3. Be Real About Propaganda Toward Kids
Kids come into the world designed to learn about the culture they live in and how to best make it in that world. It does not escape homeschooled kids that there are some themes widely broadcast to preschool and young children: “School is Fun!” “School is where you make FRIENDS!” “Kids LOVE school!” “School is where you LEARN things!” If a child has been to school for a few years, they may even have internalized these messages from parents, contrary to their own nuanced experience. This can be a situation for promoting honesty and helping recognize these messages as created by adults to influence children, for the end result of adult convenience. Pointing out that there is no one place where humans learn all the things, or that friendship is not actually limited by age or a building, may reveal these pronouncements as just slogans and not universal truth. Kids who are living outside of the system easily pick up on the pervasive messages of a schooled society and it’s okay if they have opinions about this. After all, thinking for oneself, having ongoing discussions within supportive relationships, and questioning the status quo are all major strengths of unschooling.
4. Make Your Bucket List of Museums
The kids are all back in school and the museums are EMPTY! Take advantage of beautiful late summer days and head to museums, historic sites, nature centers, parks, beaches, and bike paths. Feel the world as your oyster and see your kids loving life and learning much in a long day at a favorite museum. Soak in seeing them wild and free on the beach instead of inside the same classroom all week.
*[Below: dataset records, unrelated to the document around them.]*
(** Everything a mounted [VoiceConsultation] consists of: the [useState]
    cell, the [useRef] cell, and what the run-time holds on its behalf.
    [history] lists the values the state record has taken (latest first),
    [speech_fault] says whether a call of [Speech.speak] throws. *)
Record World : Type := mkWorld {
  state : ConsultationState;
  recording : option Recording;
  parked : list Parked;
  timers : list (nat * Task);
  speaking : list Utterance;
  console : list (string * Error);
  unhandled : list Error;
  history : list ConsultationState;
  speech_fault : option Error
}.

Definition initialWorld : World :=
  {| state := initialState;
     recording := None;
     parked := [];
     timers := [];
     speaking := [];
     console := [];
     unhandled := [];
     history := [];
     speech_fault := None |}.

Definition set_state (f : ConsultationState -> ConsultationState) (w : World) :=
  {| state := f (state w); recording := recording w; parked := parked w;
     timers := timers w; speaking := speaking w; console := console w;
     unhandled := unhandled w; history := f (state w) :: history w;
     speech_fault := speech_fault w |}.

Definition set_recording (r : option Recording) (w : World) :=
  {| state := state w; recording := r; parked := parked w;
     timers := timers w; speaking := speaking w; console := console w;
     unhandled := unhandled w; history := history w;
     speech_fault := speech_fault w |}.

Definition set_parked (l : list Parked) (w : World) :=
  {| state := state w; recording := recording w; parked := l;
     timers := timers w; speaking := speaking w; console := console w;
     unhandled := unhandled w; history := history w;
     speech_fault := speech_fault w |}.

Definition set_timers (l : list (nat * Task)) (w : World) :=
  {| state := state w; recording := recording w; parked := parked w;
     timers := l; speaking := speaking w; console := console w;
     unhandled := unhandled w; history := history w;
     speech_fault := speech_fault w |}.

Definition set_speaking (l : list Utterance) (w : World) :=
  {| state := state w; recording := recording w; parked := parked w;
     timers := timers w; speaking := l; console := console w;
     unhandled := unhandled w; history := history w;
     speech_fault := speech_fault w |}.

Definition console_error (msg : string) (e : Error) (w : World) :=
  {| state := state w; recording := recording w; parked := parked w;
     timers := timers w; speaking := speaking w;
     console := console w ++ [(msg, e)];
     unhandled := unhandled w; history := history w;
     speech_fault := speech_fault w |}.

Definition unhandled_rejection (e : Error) (w : World) :=
  {| state := state w; recording := recording w; parked := parked w;
     timers := timers w; speaking := speaking w; console := console w;
     unhandled := unhandled w ++ [e]; history := history w;
     speech_fault := speech_fault w |}.

Definition set_speech_fault (o : option Error) (w : World) :=
  {| state := state w; recording := recording w; parked := parked w;
     timers := timers w; speaking := speaking w; console := console w;
     unhandled := unhandled w; history := history w;
     speech_fault := o |}.

(** Run a handler up to its end or its next [await].  An exception that
    leaves the handler rejects the promise of the async function, which
    nobody observes. *)
Fixpoint exec (t : Task) (w : World) : World :=
  match t with
  | Ret => w
  | Throw e => unhandled_rejection e w
  | SetState f k => exec k (set_state f w)
  | GetRecording k => exec (k (recording w)) w
  | SetRecording r k => exec k (set_recording r w)
  | ConsoleError msg e k => exec k (console_error msg e w)
  | SetTimeout cb ms k => exec k (set_timers (timers w ++ [(ms, cb)]) w)
  | Spawn t' k => exec k (exec t' w)
  | SpeechSpeak text _ _ _ done k =>
      match speech_fault w with
      | Some e => exec (k (Some e)) w
      | None =>
          exec (k None)
            (set_speaking (speaking w ++ [mkUtterance text done]) w)
      end
  | Await c k => set_parked (parked w ++ [Park c k]) w
  end.

(** [l] without its element at position [i]. *)
Fixpoint remove_nth {A : Type} (i : nat) (l : list A) {struct l} : list A :=
  match l, i with
  | [], _ => []
  | _ :: l', 0 => l'
  | x :: l', S i' => x :: remove_nth i' l'
  end.

(** What the platform answers to a pending call. *)
Inductive Settlement : Type :=
| Resolve_permission (p : PermissionResponse)
| Resolve_void
| Resolve_recording (r : Recording)
| Resolve_picker (r : ImagePickerResult)
| Reject (e : Error).

(** The settlement as seen by the awaiting handler, when it has the type the
    call resolves to. *)
Definition deliver {X : Type} (c : Call X) (o : Settlement)
  : option (Settled X) :=
  match c in Call X return option (Settled X) with
  | Audio_requestPermissionsAsync =>
      match o with
      | Resolve_permission p => Some (Resolved p)
      | Reject e => Some (Rejected e)
      | _ => None
      end
  | Audio_setAudioModeAsync _ =>
      match o with
      | Resolve_void => Some (Resolved tt)
      | Reject e => Some (Rejected e)
      | _ => None
      end
  | Audio_Recording_createAsync _ =>
      match o with
      | Resolve_recording r => Some (Resolved r)
      | Reject e => Some (Rejected e)
      | _ => None
      end
  | Recording_stopAndUnloadAsync _ =>
      match o with
      | Resolve_void => Some (Resolved tt)
      | Reject e => Some (Rejected e)
      | _ => None
      end
  | ImagePicker_launchImageLibraryAsync _ =>
      match o with
      | Resolve_picker r => Some (Resolved r)
      | Reject e => Some (Rejected e)
      | _ => None
      end
  end.

(** JavaScript truthiness of the two strings the render function tests. *)
Definition truthy (s : string) : bool := negb (String.eqb s "").

Definition truthy_opt (o : option string) : bool :=
  match o with
  | Some s => truthy s
  | None => false
  end.

(** What can happen to a mounted panel: the four touchables of the render
    function, a promise settling, a timer firing, the synthesizer finishing
    an utterance, and the synthesizer breaking or recovering. *)
Inductive Event : Type :=
| PressRecord
| PressUploadImage
| PressGetDiagnosis
| PressSpeak
| Settle (i : nat) (o : Settlement)
| TimerFires (i : nat)
| SpeechDone (i : nat)
| SpeechFault (o : option Error).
5. Set Up Supports for Deschooling
Not-back-to-school may be an optimal time for identifying some ways to soothe your nervous system. A list of a few techniques to do while driving, at the park, or playing with the kids can be resourced and evolved over time: EFT (“tapping”), supplements recommended by your naturopath, herbal allies, mindfulness breathing, being in nature, increasing times of “mutual fulfillment,” putting on music, or quieting things down with your ear protectors. When fear or worry pops up (maybe it’s about not sending them to school, or taking steps from homeschooling to unschooling, or triggers from your own back to school anxiety), identify it as your own issue and not a sign that you need to change your child. Find support in another homeschooling parent, a therapist or coach, time in solitude, or Facebook homeschooling groups. Pop in earbuds and get fueled up by one of the many awesome podcasts covering deschooling. Remind yourself that as you help your nervous system learn new responses to this time of year, you are creating new pathways for peace.